De même, Graham et al. (2009a) ont caractérisé la survie de souches antibiorésistantes d’entérocoques et de staphylocoques dans les piles de fumier de volaille. La température, l’humidité et le pH ont été mesurés à un mètre de profondeur dans le fumier pendant une période de 120 jours dans les piles de stockage de trois fermes conventionnelles de volaille de chair, tout comme les unités formant colonies d’Enterococcus spp. et de Staphylococcus spp. Des températures supérieures à 60 °C ont été enregistrées seulement par intermittence au cœur des piles de litière.
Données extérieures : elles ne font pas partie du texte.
(* ===== verification/Text.v ===== *)
(** * Rust strings

    A [String]/[&str] is its UTF-8 byte sequence.  This file models what the
    sources use of [std::str]: UTF-8 validation (strict and lossy), character
    iteration, ASCII case folding, substring search, white-space trimming,
    number formatting and [u16] parsing. *)

From Stdlib Require Import String Ascii.
From S2P Require Import Prelude.

Abbreviation text := (list byte).

(** A string literal of the source. *)
Definition str (s : string) : text := list_byte_of_string s.

#[global] Program Instance byte_countable : Countable byte :=
  inj_countable byte_z (fun z => Some (z_byte z)) _.
Next Obligation. intros b. simpl. by rewrite z_byte_z. Qed.

(** ** UTF-8 *)
Definition between (lo hi z : Z) : bool := (lo <=? z) && (z <=? hi).
Definition is_cont (z : Z) : bool := between 128 191 z.

(** The byte at position [i], or 0 past the end. *)
Definition safe_get (bs : text) (i : nat) : Z :=
  match bs !! i with Some b => byte_z b | None => 0 end.

(** The next chunk: its length and whether it is a well-formed character or
    the maximal prefix of an ill-formed one ([core::str] validation loop). *)
Definition utf8_next (bs : text) : option (nat * bool) :=
  match bs with
  | [] => None
  | b0 :: _ =>
      let b := byte_z b0 in
      let g := safe_get bs in
      Some
        (if b <? 128 then (1%nat, true)
         else if between 194 223 b then
           if is_cont (g 1%nat) then (2%nat, true) else (1%nat, false)
         else if between 224 239 b then
           if (if b =? 224 then between 160 191 (g 1%nat)
               else if b =? 237 then between 128 159 (g 1%nat)
               else is_cont (g 1%nat))
           then if is_cont (g 2%nat) then (3%nat, true) else (2%nat, false)
           else (1%nat, false)
         else if between 240 244 b then
           if (if b =? 240 then between 144 191 (g 1%nat)
               else if b =? 244 then between 128 143 (g 1%nat)
               else is_cont (g 1%nat))
           then if is_cont (g 2%nat)
                then if is_cont (g 3%nat) then (4%nat, true) else (3%nat, false)
                else (2%nat, false)
           else (1%nat, false)
         else (1%nat, false))
  end.

(** Each step consumes a byte, so the length of the input is enough fuel. *)
Fixpoint utf8_chunks_fuel (fuel : nat) (bs : text) : list (bool * text) :=
  match fuel with
  | O => []
  | S fuel =>
      match utf8_next bs with
      | None => []
      | Some (n, ok) => (ok, take n bs) :: utf8_chunks_fuel fuel (drop n bs)
      end
  end.
Definition utf8_chunks (bs : text) : list (bool * text) := utf8_chunks_fuel (List.length bs) bs.

(** [std::str::from_utf8]. *)
Definition utf8_valid (bs : text) : bool := forallb fst (utf8_chunks bs).
Definition from_utf8 (bs : text) : option text := if utf8_valid bs then Some bs else None.

(** [String::from_utf8_lossy]: ill-formed chunks become U+FFFD. *)
Definition replacement : text := [xef; xbf; xbd].
Definition from_utf8_lossy (bs : text) : text :=
  concat (map (fun '(ok, c) => if (ok : bool) then c else replacement) (utf8_chunks bs)).

(** [str::chars]: the encodings of the characters, in order. *)
Definition chars (s : text) : list text := map snd (utf8_chunks s).

Lemma utf8_next_len bs n ok : utf8_next bs = Some (n, ok) -> (1 <= n)%nat.
Proof.
  unfold utf8_next. destruct bs as [|b0 bs]; [done|].
  intros H. injection H as H. repeat case_match; simplify_eq; lia.
Qed.

Lemma utf8_chunks_concat bs : concat (map snd (utf8_chunks bs)) = bs.
Proof.
  unfold utf8_chunks. remember (List.length bs) as fuel eqn:E.
  assert (Hf : (List.length bs <= fuel)%nat) by lia. clear E.
  revert bs Hf. induction fuel as [|fuel IH]; intros bs Hf.
  - destruct bs; [done|simpl in Hf; lia].
  - cbn [utf8_chunks_fuel]. destruct (utf8_next bs) as [[n ok]|] eqn:E.
    + cbn [map concat snd]. rewrite IH.
      * apply take_drop.
      * apply utf8_next_len in E. rewrite length_drop. lia.
    + by destruct bs.
Qed.

(** Lossy decoding changes nothing in a well-formed string. *)
Lemma from_utf8_lossy_valid bs : utf8_valid bs = true -> from_utf8_lossy bs = bs.
Proof.
  unfold utf8_valid, from_utf8_lossy. intros H. rewrite <-(utf8_chunks_concat bs) at 2.
  f_equal. apply map_ext_in. intros [ok c] Hin.
  rewrite forallb_forall in H. specialize (H _ Hin). simpl in H. by subst.
Qed.

(** ASCII strings are well-formed, one character per byte. *)
Definition is_ascii (s : text) : bool := forallb (fun b => byte_z b <? 128) s.

Lemma ascii_chunks s : is_ascii s = true -> utf8_chunks s = map (fun b => (true, [b])) s.
Proof.
  unfold utf8_chunks. induction s as [|b s IH]; [done|].
  cbn [is_ascii forallb]. intros [Hb Hs]%andb_true_iff. fold (is_ascii s) in Hs.
  cbn [List.length utf8_chunks_fuel]. unfold utf8_next at 1. rewrite Hb.
  cbn [take drop map]. rewrite drop_0. by rewrite IH.
Qed.

Lemma ascii_valid s : is_ascii s = true -> utf8_valid s = true.
Proof.
  intros H. unfold utf8_valid. rewrite ascii_chunks by done. clear H.
  induction s; [done|]. simpl. done.
Qed.

(** ** Characters *)
Definition code_point (c : text) : Z :=
  match map byte_z c with
  | [a] => a
  | [a; b] => Z.lor (Z.shiftl (Z.land a 31) 6) (Z.land b 63)
  | [a; b; d] => Z.lor (Z.shiftl (Z.land a 15) 12) (Z.lor (Z.shiftl (Z.land b 63) 6) (Z.land d 63))
  | [a; b; d; e] =>
      Z.lor (Z.shiftl (Z.land a 7) 18)
        (Z.lor (Z.shiftl (Z.land b 63) 12) (Z.lor (Z.shiftl (Z.land d 63) 6) (Z.land e 63)))
  | _ => 65533
  end.

(** [char::is_whitespace]: the Unicode White_Space property. *)
Definition is_whitespace (c : text) : bool :=
  let z := code_point c in
  between 9 13 z || (z =? 32) || (z =? 133) || (z =? 160) || (z =? 5760)
  || between 8192 8202 z || (z =? 8232) || (z =? 8233) || (z =? 8239)
  || (z =? 8287) || (z =? 12288).

(** [s.trim().is_empty()]. *)
Definition trim_is_empty (s : text) : bool := forallb is_whitespace (chars s).

Definition is_digit (z : Z) : bool := between 48 57 z.
Definition is_upper (z : Z) : bool := between 65 90 z.
Definition is_lower (z : Z) : bool := between 97 122 z.

Definition lower_byte (b : byte) : byte :=
  if is_upper (byte_z b) then z_byte (byte_z b + 32) else b.
(** [str::to_ascii_lowercase]. *)
Definition to_ascii_lowercase (s : text) : text := map lower_byte s.

Lemma lower_byte_idem b : lower_byte (lower_byte b) = lower_byte b.
Proof.
  unfold lower_byte at 2 3. destruct (is_upper (byte_z b)) eqn:E; [|unfold lower_byte; by rewrite E].
  unfold lower_byte. rewrite byte_z_byte. unfold is_upper, between in *.
  rewrite Z.mod_small by lia. by replace (_ && _) with false by lia.
Qed.

(** ** Searching *)
Fixpoint is_prefix (p s : text) : bool :=
  match p, s with
  | [], _ => true
  | a :: p, b :: s => bool_decide (a = b) && is_prefix p s
  | _ :: _, [] => false
  end.

(** [str::contains] of a string pattern. *)
Fixpoint contains (s needle : text) : bool :=
  is_prefix needle s || match s with [] => false | _ :: s => contains s needle end.

(** [str::find] of an ASCII character. *)
Fixpoint find_byte (b : byte) (s : text) : option nat :=
  match s with
  | [] => None
  | a :: s => if bool_decide (a = b) then Some 0%nat else S <$> find_byte b s
  end.

(** [str::strip_prefix]. *)
Definition strip_prefix (s p : text) : option text :=
  if is_prefix p s then Some (drop (List.length p) s) else None.

Lemma is_prefix_spec p s : is_prefix p s = true <-> exists r, s = p ++ r.
Proof.
  revert s. induction p as [|a p IH]; intros s; simpl.
  - split; eauto.
  - destruct s as [|b s]; simpl.
    + split; [done|]. by intros [r ?].
    + rewrite andb_true_iff, bool_decide_eq_true, IH. split.
      * intros [-> [r ->]]. eauto.
      * intros [r ?]. simplify_eq. eauto.
Qed.

Lemma contains_spec s n : contains s n = true <-> exists a b, s = a ++ n ++ b.
Proof.
  induction s as [|c s IH]; cbn [contains].
  - rewrite orb_false_r, is_prefix_spec. split.
    + intros [r H]. by exists [], r.
    + intros (a & b & H). apply eq_sym, app_eq_nil in H as [-> H]. eauto.
  - rewrite orb_true_iff, is_prefix_spec, IH. split.
    + intros [[r ->]|(a & b & ->)]; [by exists [], r|by exists (c :: a), b].
    + intros ([|d a] & b & H); simpl in H; simplify_eq; eauto.
Qed.

Lemma find_byte_spec b s :
  match find_byte b s with
  | Some i => exists p r, s = p ++ b :: r /\ List.length p = i /\ (b ∉ p)
  | None => b ∉ s
  end.
Proof.
  induction s as [|a s IH]; simpl; [by apply not_elem_of_nil|].
  case_bool_decide as E; [subst; exists [], s; split_and!; [done|done|by apply not_elem_of_nil]|].
  destruct (find_byte b s) as [i|]; simpl.
  - destruct IH as (p & r & -> & <- & Hp). exists (a :: p), r. split_and!; [done|done|].
    rewrite not_elem_of_cons. done.
  - rewrite not_elem_of_cons. done.
Qed.

(** ** Numbers *)
Definition digit_byte (d : Z) : byte := if d <? 10 then z_byte (48 + d) else z_byte (55 + d).

Fixpoint radix_fuel (fuel : nat) (base n : Z) (acc : text) : text :=
  match fuel with
  | O => acc
  | S fuel =>
      let acc := digit_byte (n mod base) :: acc in
      if n / base =? 0 then acc else radix_fuel fuel base (n / base) acc
  end.

(** Digits of a non-negative number: [{}] (base 10), [{:X}] (16), [{:b}] (2).
    The bit length of [n] is enough fuel for any base of at least 2. *)
Definition fmt_radix (base n : Z) : text := radix_fuel (S (Z.to_nat (Z.log2 n))) base n [].
Definition fmt_dec (n : Z) : text := if n <? 0 then x2d :: fmt_radix 10 (- n) else fmt_radix 10 n.

(** [{n:0w}]. *)
Definition fmt_pad (w : nat) (n : Z) : text :=
  let d := fmt_dec n in replicate (w - List.length d) x30 ++ d.

Definition dec_step (acc : Z) (b : byte) : Z := 10 * acc + (byte_z b - 48).
Definition dec_value (ds : text) : Z := foldl dec_step 0 ds.

(** [str::parse::<u16>]: an optional leading [+], then digits, in range. *)
Definition parse_u16 (s : text) : option Z :=
  let ds := match s with
            | b :: (_ :: _) as r => if bool_decide (b = x2b) then tail s else s
            | _ => s
            end in
  match ds with
  | [] => None
  | _ => if forallb (fun b => is_digit (byte_z b)) ds
         then (let v := dec_value ds in if v <? 2 ^ 16 then Some v else None)
         else None
  end.

Lemma digit_byte_dec d : 0 <= d < 10 -> byte_z (digit_byte d) = 48 + d.
Proof.
  intros. unfold digit_byte. replace (d <? 10) with true by lia.
  rewrite byte_z_byte, Z.mod_small; lia.
Qed.

Lemma dec_value_app acc a b : foldl dec_step acc (a ++ b) = foldl dec_step (foldl dec_step acc a) b.
Proof. apply foldl_app. Qed.

(** What the digit loop produces: a non-empty block of digits whose value is
    [n], in front of the accumulator. *)
Lemma radix_fuel_dec fuel n acc : 0 <= n < 2 ^ Z.of_nat fuel -> (1 <= fuel)%nat ->
  exists ds, radix_fuel fuel 10 n acc = ds ++ acc /\ ds <> [] /\
    Forall (fun b => is_digit (byte_z b) = true) ds /\ dec_value ds = n /\
    (0 < n -> head ds <> Some x30).
Proof.
  revert n acc. induction fuel as [|fuel IH]; intros n acc Hn Hf; [lia|].
  cbn [radix_fuel]. cbv zeta.
  assert (Hm : 0 <= n mod 10 < 10) by (apply Z.mod_pos_bound; lia).
  assert (Hd : is_digit (byte_z (digit_byte (n mod 10))) = true).
  { rewrite digit_byte_dec by done. unfold is_digit, between. lia. }
  destruct (n / 10 =? 0) eqn:E.
  - exists [digit_byte (n mod 10)]. split_and!; [done|done|by repeat constructor| |].
    + unfold dec_value, dec_step. simpl. rewrite digit_byte_dec by done.
      pose proof (Z.div_mod n 10). lia.
    + intros Hpos [= Hz]. assert (byte_z (digit_byte (n mod 10)) = 48) by (rewrite Hz; reflexivity).
      rewrite digit_byte_dec in H by done. pose proof (Z.div_mod n 10). lia.
  - assert (Hq : 0 <= n / 10 < 2 ^ Z.of_nat fuel).
    { split; [apply Z.div_pos; lia|]. apply Z.div_lt_upper_bound; [lia|].
      rewrite Nat2Z.inj_succ, Z.pow_succ_r in Hn by lia. lia. }
    destruct fuel as [|fuel']; [simpl in Hq; lia|].
    destruct (IH (n / 10) (digit_byte (n mod 10) :: acc) Hq ltac:(lia))
      as (ds & -> & Hne & Hall & Hv & Hh).
    exists (ds ++ [digit_byte (n mod 10)]). split_and!.
    + by rewrite <-app_assoc.
    + by destruct ds.
    + apply Forall_app. split; [done|by repeat constructor].
    + unfold dec_value. rewrite dec_value_app. fold (dec_value ds). rewrite Hv.
      unfold dec_step. simpl. rewrite digit_byte_dec by done. pose proof (Z.div_mod n 10). lia.
    + intros. destruct ds; [done|]. simpl in *. apply Hh. pose proof (Z.div_mod n 10). lia.
Qed.

Lemma fmt_radix_dec n : 0 <= n ->
  exists ds, fmt_radix 10 n = ds /\ ds <> [] /\
    Forall (fun b => is_digit (byte_z b) = true) ds /\ dec_value ds = n /\
    (0 < n -> head ds <> Some x30).
Proof.
  intros Hn. unfold fmt_radix.
  destruct (radix_fuel_dec (S (Z.to_nat (Z.log2 n))) n []) as (ds & H & ?); [|lia|].
  - split; [done|]. rewrite Nat2Z.inj_succ, Z2Nat.id by apply Z.log2_nonneg.
    destruct (decide (n = 0)) as [->|]; [done|]. apply Z.log2_spec. lia.
  - rewrite app_nil_r in H. eauto.
Qed.

(** Printing a port and parsing it back. *)
Lemma parse_fmt_u16 n : 0 <= n < 2 ^ 16 -> parse_u16 (fmt_dec n) = Some n.
Proof.
  intros Hn. unfold fmt_dec. replace (n <? 0) with false by lia.
  destruct (fmt_radix_dec n) as (ds & -> & Hne & Hall & Hv & _); [lia|].
  assert (Hplus : forall b r, ds = b :: r -> b <> x2b).
  { intros b r -> ->. inversion Hall. done. }
  unfold parse_u16. destruct ds as [|b r]; [done|].
  assert (Hds : (match b :: r with
                 | b0 :: _ :: _ => if bool_decide (b0 = x2b) then tail (b :: r) else b :: r
                 | _ => b :: r end) = b :: r).
  { destruct r; [done|]. rewrite bool_decide_eq_false_2; [done|]. by eapply Hplus. }
  rewrite Hds. rewrite Hv.
  replace (forallb _ (b :: r)) with true.
  - by replace (n <? 2 ^ 16) with true by lia.
  - symmetry. apply forallb_forall. intros x Hx. rewrite Forall_forall in Hall.
    apply Hall. by apply list_elem_of_In.
Qed.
Les entérocoques et les staphylocoques antibiorésistants, tout comme les gènes de résistance persistaient au-delà de la période de 120 jours d’étude. Ces deux dernières études indiquent que les pratiques de stockage classiques du fumier de volaille en piles sont insuffisantes pour éliminer les staphylocoques et les entérocoques antibiorésistants, qui peuvent être alors répandus dans l’environnement lors de l’épandage sur les terres.